Task inputs:

● ● ● ● ● ● ●

(* ===== verification/DriftProps.v ===== *)
(** * Drift monitoring: a reference file says what its reference says *)

From S2P Require Import Prelude PyText PyFloat PyHash PyJson Messages KafkaIo Drift.

(** ** Members in the order of their keys *)
Lemma chars_leb_refl a : chars_leb a a = true.
Proof. induction a as [|c a IH]; [done|]. simpl. by rewrite N.ltb_irrefl. Qed.
Lemma chars_leb_total a : ∀ b, chars_leb a b = true ∨ chars_leb b a = true.
Proof.
  induction a as [|c a IH]; intros [|d b]; [by left|by left|by right|]. simpl.
  destruct (N.ltb_spec (N_of_ascii c) (N_of_ascii d)); [by left|].
  destruct (N.ltb_spec (N_of_ascii d) (N_of_ascii c)); [by right|]. apply IH.
Qed.
Lemma chars_leb_antisym a : ∀ b, chars_leb a b = true → chars_leb b a = true → a = b.
Proof.
  induction a as [|c a IH]; intros [|d b]; simpl; try done.
  destruct (N.ltb_spec (N_of_ascii c) (N_of_ascii d)), (N.ltb_spec (N_of_ascii d) (N_of_ascii c)); try done; try lia.
  intros H1 H2. f_equal; [|by apply IH]. rewrite <-(ascii_N_embedding c), <-(ascii_N_embedding d). f_equal. lia.
Qed.
Lemma chars_leb_trans a : ∀ b c, chars_leb a b = true → chars_leb b c = true → chars_leb a c = true.
Proof.
  induction a as [|x a IH]; intros [|y b] [|z c]; simpl; try done.
  repeat (match goal with |- context [N.ltb ?u ?v] => destruct (N.ltb_spec u v) end); try done; try lia; eauto.
Qed.

#[export] Instance key_le_trans : Transitive key_le.
Proof. intros x y z. unfold key_le. apply chars_leb_trans. Qed.
#[export] Instance key_le_total : Total key_le.
Proof. intros x y. unfold key_le. apply chars_leb_total. Qed.

Lemma key_le_same x y : key_le x y → key_le y x → x.1 = y.1.
Proof.
  unfold key_le. intros H1 H2. rewrite <-(text_chars x.1), <-(text_chars y.1). f_equal.
  by apply chars_leb_antisym.
Qed.

Lemma sort_keys_sorted (o : dict) : StronglySorted key_le (sort_keys o).
Proof. unfold sort_keys. apply StronglySorted_merge_sort; apply _. Qed.

(** A dictionary has one arrangement in the order of its keys. *)
Lemma sort_keys_unique (o o' : dict) :
  NoDup o.*1 → o ≡ₚ o' → StronglySorted key_le o' → sort_keys o = o'.
Proof.
  intros Hnd Hp Hs. apply (StronglySorted_unique_strong key_le); [|apply sort_keys_sorted|done|].
  - intros x y Hx Hy Hxy Hyx. apply key_le_same in Hxy; [|done].
    unfold sort_keys in Hx. rewrite merge_sort_Permutation in Hx. rewrite <-Hp in Hy.
    destruct x as [k v], y as [k' w]. simpl in Hxy. subst k'. f_equal.
    clear -Hnd Hx Hy. induction o as [|[k0 u] o IH]; [by apply elem_of_nil in Hx|].
    apply NoDup_cons in Hnd as [Hni Hnd]. apply elem_of_cons in Hx, Hy.
    destruct Hx as [Ex|Hx], Hy as [Ey|Hy]; simplify_eq; [done| | |by apply IH].
    + destruct Hni. by apply (list_elem_of_fmap_2 fst) in Hy.
    + destruct Hni. by apply (list_elem_of_fmap_2 fst) in Hx.
  - rewrite <-Hp. apply merge_sort_Permutation.
Qed.

Lemma sort_keys_perm (o : dict) : sort_keys o ≡ₚ o.
Proof. apply merge_sort_Permutation. Qed.

(** A change of the values alone. *)
Definition on_values (f : json → json) (o : dict) : dict := map (λ kv, (kv.1, f kv.2)) o.

Lemma on_values_keys f o : (on_values f o).*1 = o.*1.
Proof. unfold on_values. induction o as [|kv o IH]; [done|]. simpl. by f_equal. Qed.
Lemma on_values_compose f g o : on_values f (on_values g o) = on_values (λ v, f (g v)) o.
Proof. unfold on_values. by rewrite map_map. Qed.
Lemma on_values_ext f g o : (∀ k v, (k, v) ∈ o → f v = g v) → on_values f o = on_values g o.
Proof.
  intros Hfg. unfold on_values. apply map_ext_in. intros [k v] Hin. simpl. f_equal. apply (Hfg k).
  by apply list_elem_of_In.
Qed.
Lemma on_values_sorted f o : StronglySorted key_le o → StronglySorted key_le (on_values f o).
Proof.
  induction 1 as [|x l _ IH Hx]; [constructor|]. constructor; [done|].
  rewrite Forall_forall in *. intros y Hy. apply list_elem_of_In, in_map_iff in Hy as (z & <- & Hz).
  apply (Hx z). by apply list_elem_of_In.
Qed.

Lemma sort_on_values f (o : dict) : NoDup o.*1 → sort_keys (on_values f o) = on_values f (sort_keys o).
Proof.
  intros Hnd. apply sort_keys_unique; [by rewrite on_values_keys| |].
  - unfold on_values. by rewrite sort_keys_perm.
  - apply on_values_sorted, sort_keys_sorted.
Qed.
Lemma sort_idemp (o : dict) : NoDup o.*1 → sort_keys (sort_keys o) = sort_keys o.
Proof.
  intros Hnd. apply sort_keys_unique; [by rewrite sort_keys_perm|done|apply sort_keys_sorted].
Qed.
Lemma sort_perm (o o' : dict) : NoDup o.*1 → o ≡ₚ o' → sort_keys o = sort_keys o'.
Proof.
  intros Hnd Hp. apply sort_keys_unique; [done|by rewrite sort_keys_perm|apply sort_keys_sorted].
Qed.
Definition DETECTOR_FILENAME : string := "detector.joblib".
Definition BASELINE_FILENAME : string := "evidence-baseline.npz".
Definition GOLDEN_CASES_FILENAME : string := "golden-cases.json".
Definition DRIFT_REFERENCE_FILENAME : string := "drift-reference.json".
Definition MANIFEST_FILENAME : string := "manifest.json".
Definition SCORES_PARQUET_FILENAME : string := "scores.parquet".

Module ChampionManifest.
Record t := mk {
  package_role : PackageRole;
  evaluation_verdict : EvaluationVerdict;
  operational_status : OperationalStatus;
  source_champion_schema : SourceChampionSchema;
  source_run_id : string;
  model_id : ModelId;
  model_version : string;
  contract_sha256 : string;
  source_dataset_sha256 : string;
  prepared_output_sha256 : string;
  feature_output_sha256 : string;
  feature_names : list string;
  threshold : float;
  threshold_quantile : float;
  artifact_sha256 : list (string * string)
}.

Definition required : list string :=
  [DETECTOR_FILENAME; BASELINE_FILENAME; GOLDEN_CASES_FILENAME; DRIFT_REFERENCE_FILENAME].
Definition allowed : list string := required ++ [SCORES_PARQUET_FILENAME].

Definition validate_artifact_hashes (v : list (string * string)) : result unit :=
  _ ← guard_exn (forallb (λ n, bool_decide (n ∈ v.*1)) required &&
                 forallb (λ n, bool_decide (n ∈ allowed)) v.*1)
        (ValidationError "artifact_sha256 must contain the required files and only allow the known ones");
  guard_exn (forallb (λ kv : string * string, (String.length kv.2 =? 64)%nat) v)
    (ValidationError "Invalid sha256").

Definition validate_package_role (m : t) : result unit :=
  let champion := bool_decide (package_role m = CHAMPION)
    && bool_decide (evaluation_verdict m = FEASIBLE)
    && bool_decide (operational_status m = PRODUCTION_CANDIDATE)
    && bool_decide (source_champion_schema m = PHASE1B_CHAMPION_V1) in
  let research := bool_decide (package_role m = RESEARCH_CANDIDATE)
    && bool_decide (evaluation_verdict m = NOT_FEASIBLE)
    && bool_decide (operational_status m = RESEARCH_ONLY)
    && bool_decide (source_champion_schema m = PHASE1B_RUN_V1) in
  guard_exn (champion || research)
    (ValidationError "invalid package role and evaluation verdict combination").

● ● ● ● ● ● ●

What the task requires:
Each record above should be reproduced in full, exactly as it stands.

Reply to the task:
(* ===== verification/DriftProps.v ===== *)
(** * Drift monitoring: a reference file says what its reference says *)

From S2P Require Import Prelude PyText PyFloat PyHash PyJson Messages KafkaIo Drift.

(** ** Members in the order of their keys *)
Lemma chars_leb_refl a : chars_leb a a = true.
Proof. induction a as [|c a IH]; [done|]. simpl. by rewrite N.ltb_irrefl. Qed.
Lemma chars_leb_total a : ∀ b, chars_leb a b = true ∨ chars_leb b a = true.
Proof.
  induction a as [|c a IH]; intros [|d b]; [by left|by left|by right|]. simpl.
  destruct (N.ltb_spec (N_of_ascii c) (N_of_ascii d)); [by left|].
  destruct (N.ltb_spec (N_of_ascii d) (N_of_ascii c)); [by right|]. apply IH.
Qed.
Lemma chars_leb_antisym a : ∀ b, chars_leb a b = true → chars_leb b a = true → a = b.
Proof.
  induction a as [|c a IH]; intros [|d b]; simpl; try done.
  destruct (N.ltb_spec (N_of_ascii c) (N_of_ascii d)), (N.ltb_spec (N_of_ascii d) (N_of_ascii c)); try done; try lia.
  intros H1 H2. f_equal; [|by apply IH]. rewrite <-(ascii_N_embedding c), <-(ascii_N_embedding d). f_equal. lia.
Qed.
Lemma chars_leb_trans a : ∀ b c, chars_leb a b = true → chars_leb b c = true → chars_leb a c = true.
Proof.
  induction a as [|x a IH]; intros [|y b] [|z c]; simpl; try done.
  repeat (match goal with |- context [N.ltb ?u ?v] => destruct (N.ltb_spec u v) end); try done; try lia; eauto.
Qed.

#[export] Instance key_le_trans : Transitive key_le.
Proof. intros x y z. unfold key_le. apply chars_leb_trans. Qed.
#[export] Instance key_le_total : Total key_le.
Proof. intros x y. unfold key_le. apply chars_leb_total. Qed.

Lemma key_le_same x y : key_le x y → key_le y x → x.1 = y.1.
Proof.
  unfold key_le. intros H1 H2. rewrite <-(text_chars x.1), <-(text_chars y.1). f_equal.
  by apply chars_leb_antisym.
Qed.

Lemma sort_keys_sorted (o : dict) : StronglySorted key_le (sort_keys o).
Proof. unfold sort_keys. apply StronglySorted_merge_sort; apply _. Qed.

(** A dictionary has one arrangement in the order of its keys. *)
Lemma sort_keys_unique (o o' : dict) :
  NoDup o.*1 → o ≡ₚ o' → StronglySorted key_le o' → sort_keys o = o'.
Proof.
  intros Hnd Hp Hs. apply (StronglySorted_unique_strong key_le); [|apply sort_keys_sorted|done|].
  - intros x y Hx Hy Hxy Hyx. apply key_le_same in Hxy; [|done].
    unfold sort_keys in Hx. rewrite merge_sort_Permutation in Hx. rewrite <-Hp in Hy.
    destruct x as [k v], y as [k' w]. simpl in Hxy. subst k'. f_equal.
    clear -Hnd Hx Hy. induction o as [|[k0 u] o IH]; [by apply elem_of_nil in Hx|].
    apply NoDup_cons in Hnd as [Hni Hnd]. apply elem_of_cons in Hx, Hy.
    destruct Hx as [Ex|Hx], Hy as [Ey|Hy]; simplify_eq; [done| | |by apply IH].
    + destruct Hni. by apply (list_elem_of_fmap_2 fst) in Hy.
    + destruct Hni. by apply (list_elem_of_fmap_2 fst) in Hx.
  - rewrite <-Hp. apply merge_sort_Permutation.
Qed.

Lemma sort_keys_perm (o : dict) : sort_keys o ≡ₚ o.
Proof. apply merge_sort_Permutation. Qed.

(** A change of the values alone. *)
Definition on_values (f : json → json) (o : dict) : dict := map (λ kv, (kv.1, f kv.2)) o.

Lemma on_values_keys f o : (on_values f o).*1 = o.*1.
Proof. unfold on_values. induction o as [|kv o IH]; [done|]. simpl. by f_equal. Qed.
Lemma on_values_compose f g o : on_values f (on_values g o) = on_values (λ v, f (g v)) o.
Proof. unfold on_values. by rewrite map_map. Qed.
Lemma on_values_ext f g o : (∀ k v, (k, v) ∈ o → f v = g v) → on_values f o = on_values g o.
Proof.
  intros Hfg. unfold on_values. apply map_ext_in. intros [k v] Hin. simpl. f_equal. apply (Hfg k).
  by apply list_elem_of_In.
Qed.
Lemma on_values_sorted f o : StronglySorted key_le o → StronglySorted key_le (on_values f o).
Proof.
  induction 1 as [|x l _ IH Hx]; [constructor|]. constructor; [done|].
  rewrite Forall_forall in *. intros y Hy. apply list_elem_of_In, in_map_iff in Hy as (z & <- & Hz).
  apply (Hx z). by apply list_elem_of_In.
Qed.

Lemma sort_on_values f (o : dict) : NoDup o.*1 → sort_keys (on_values f o) = on_values f (sort_keys o).
Proof.
  intros Hnd. apply sort_keys_unique; [by rewrite on_values_keys| |].
  - unfold on_values. by rewrite sort_keys_perm.
  - apply on_values_sorted, sort_keys_sorted.
Qed.
Lemma sort_idemp (o : dict) : NoDup o.*1 → sort_keys (sort_keys o) = sort_keys o.
Proof.
  intros Hnd. apply sort_keys_unique; [by rewrite sort_keys_perm|done|apply sort_keys_sorted].
Qed.
Lemma sort_perm (o o' : dict) : NoDup o.*1 → o ≡ₚ o' → sort_keys o = sort_keys o'.
Proof.
  intros Hnd Hp. apply sort_keys_unique; [done|by rewrite sort_keys_perm|apply sort_keys_sorted].
Qed.
Definition DETECTOR_FILENAME : string := "detector.joblib".
Definition BASELINE_FILENAME : string := "evidence-baseline.npz".
Definition GOLDEN_CASES_FILENAME : string := "golden-cases.json".
Definition DRIFT_REFERENCE_FILENAME : string := "drift-reference.json".
Definition MANIFEST_FILENAME : string := "manifest.json".
Definition SCORES_PARQUET_FILENAME : string := "scores.parquet".

Module ChampionManifest.
Record t := mk {
  package_role : PackageRole;
  evaluation_verdict : EvaluationVerdict;
  operational_status : OperationalStatus;
  source_champion_schema : SourceChampionSchema;
  source_run_id : string;
  model_id : ModelId;
  model_version : string;
  contract_sha256 : string;
  source_dataset_sha256 : string;
  prepared_output_sha256 : string;
  feature_output_sha256 : string;
  feature_names : list string;
  threshold : float;
  threshold_quantile : float;
  artifact_sha256 : list (string * string)
}.

Definition required : list string :=
  [DETECTOR_FILENAME; BASELINE_FILENAME; GOLDEN_CASES_FILENAME; DRIFT_REFERENCE_FILENAME].
Definition allowed : list string := required ++ [SCORES_PARQUET_FILENAME].

Definition validate_artifact_hashes (v : list (string * string)) : result unit :=
  _ ← guard_exn (forallb (λ n, bool_decide (n ∈ v.*1)) required &&
                 forallb (λ n, bool_decide (n ∈ allowed)) v.*1)
        (ValidationError "artifact_sha256 must contain the required files and only allow the known ones");
  guard_exn (forallb (λ kv : string * string, (String.length kv.2 =? 64)%nat) v)
    (ValidationError "Invalid sha256").

Definition validate_package_role (m : t) : result unit :=
  let champion := bool_decide (package_role m = CHAMPION)
    && bool_decide (evaluation_verdict m = FEASIBLE)
    && bool_decide (operational_status m = PRODUCTION_CANDIDATE)
    && bool_decide (source_champion_schema m = PHASE1B_CHAMPION_V1) in
  let research := bool_decide (package_role m = RESEARCH_CANDIDATE)
    && bool_decide (evaluation_verdict m = NOT_FEASIBLE)
    && bool_decide (operational_status m = RESEARCH_ONLY)
    && bool_decide (source_champion_schema m = PHASE1B_RUN_V1) in
  guard_exn (champion || research)
    (ValidationError "invalid package role and evaluation verdict combination").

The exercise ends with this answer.